§ Assignment
Which lines below fall between the one containing "a <= key b." and the one containing "Proof. intros a b. unfold key_le. lia. Qed."? Repeat them exactly, counting both of those lines, and add nothing else.

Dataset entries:
(* ===== verification/Sql.v ===== *)
(** What SQL leaves open: rows that compare equal under [ORDER BY] come in any
    order.  A definition that reads rows in an order takes it from this class, so
    that a theorem holds for every order a query can return. *)
From S2P Require Import Prelude.
Local Open Scope Z_scope.

Class SqlOrder := {
  order_by {A} (key : A → Z) : list A → list A;   (* ORDER BY key ASC *)
  order_by_perm A (key : A → Z) l : order_by key l ≡ₚ l;
  order_by_sorted A (key : A → Z) l : StronglySorted (λ a b, key a <= key b) (order_by key l) }.

Section order.
Context `{SqlOrder}.
(** [ORDER BY key DESC], and with [LIMIT 1]. *)
Definition order_desc {A} (key : A → Z) : list A → list A := order_by (λ a, - key a).
Definition newest {A} (key : A → Z) (l : list A) : option A := head (order_desc key l).

Lemma order_desc_perm {A} (key : A → Z) l : order_desc key l ≡ₚ l.
Proof using Type. apply order_by_perm. Qed.
Lemma order_desc_sorted {A} (key : A → Z) l : StronglySorted (λ a b, key b <= key a) (order_desc key l).
Proof using Type.
  unfold order_desc. pose proof (order_by_sorted A (λ a, - key a) l) as Hs.
  induction Hs as [|x l' _ IH Hall]; constructor; [done|].
  eapply Forall_impl; [exact Hall|]. intros y Hy. simpl in Hy. lia.
Qed.
Lemma newest_Some {A} (key : A → Z) l x :
  newest key l = Some x → x ∈ l ∧ ∀ y, y ∈ l → key y <= key x.
Proof using Type.
  unfold newest. intros Hh. pose proof (order_desc_sorted key l) as Hs.
  assert (Hp : ∀ y, y ∈ l ↔ y ∈ order_desc key l) by (intros y; by rewrite order_desc_perm).
  destruct (order_desc key l) as [|z l']; simplify_eq/=. split; [apply Hp; by left|].
  apply StronglySorted_inv in Hs as [_ Hall]. rewrite Forall_forall in Hall.
  intros y [->|Hy]%Hp%elem_of_cons; [done|by apply Hall].
Qed.
Lemma newest_None {A} (key : A → Z) l : newest key l = None ↔ l = [].
Proof using Type.
  unfold newest. pose proof (order_desc_perm key l) as Hp.
  destruct (order_desc key l) as [|x l']; simpl.
  - symmetry in Hp. apply Permutation_nil_r in Hp. done.
  - split; [done|]. intros ->. by apply Permutation_nil_r in Hp.
Qed.
End order.

(** One such order: stable sorting. *)
Definition key_le {A} (key : A → Z) : relation A := λ a b, key a <= key b.
#[export] Instance key_le_dec {A} (key : A → Z) : RelDecision (key_le key).
Proof. intros a b. unfold key_le. apply _. Defined.
#[export] Instance key_le_total {A} (key : A → Z) : Total (key_le key).
Proof. intros a b. unfold key_le. lia. Qed.
#[export] Instance key_le_trans {A} (key : A → Z) : Transitive (key_le key).
Proof. intros a b c. unfold key_le. lia. Qed.
Definition merge_order : SqlOrder := {|
  order_by A key := merge_sort (key_le key);
  order_by_perm A key l := merge_sort_Permutation _ l;
  order_by_sorted A key l := StronglySorted_merge_sort (key_le key) l |}.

§ Exercise response
Definition key_le {A} (key : A → Z) : relation A := λ a b, key a <= key b.
#[export] Instance key_le_dec {A} (key : A → Z) : RelDecision (key_le key).
Proof. intros a b. unfold key_le. apply _. Defined.
#[export] Instance key_le_total {A} (key : A → Z) : Total (key_le key).
Proof. intros a b. unfold key_le. lia. Qed.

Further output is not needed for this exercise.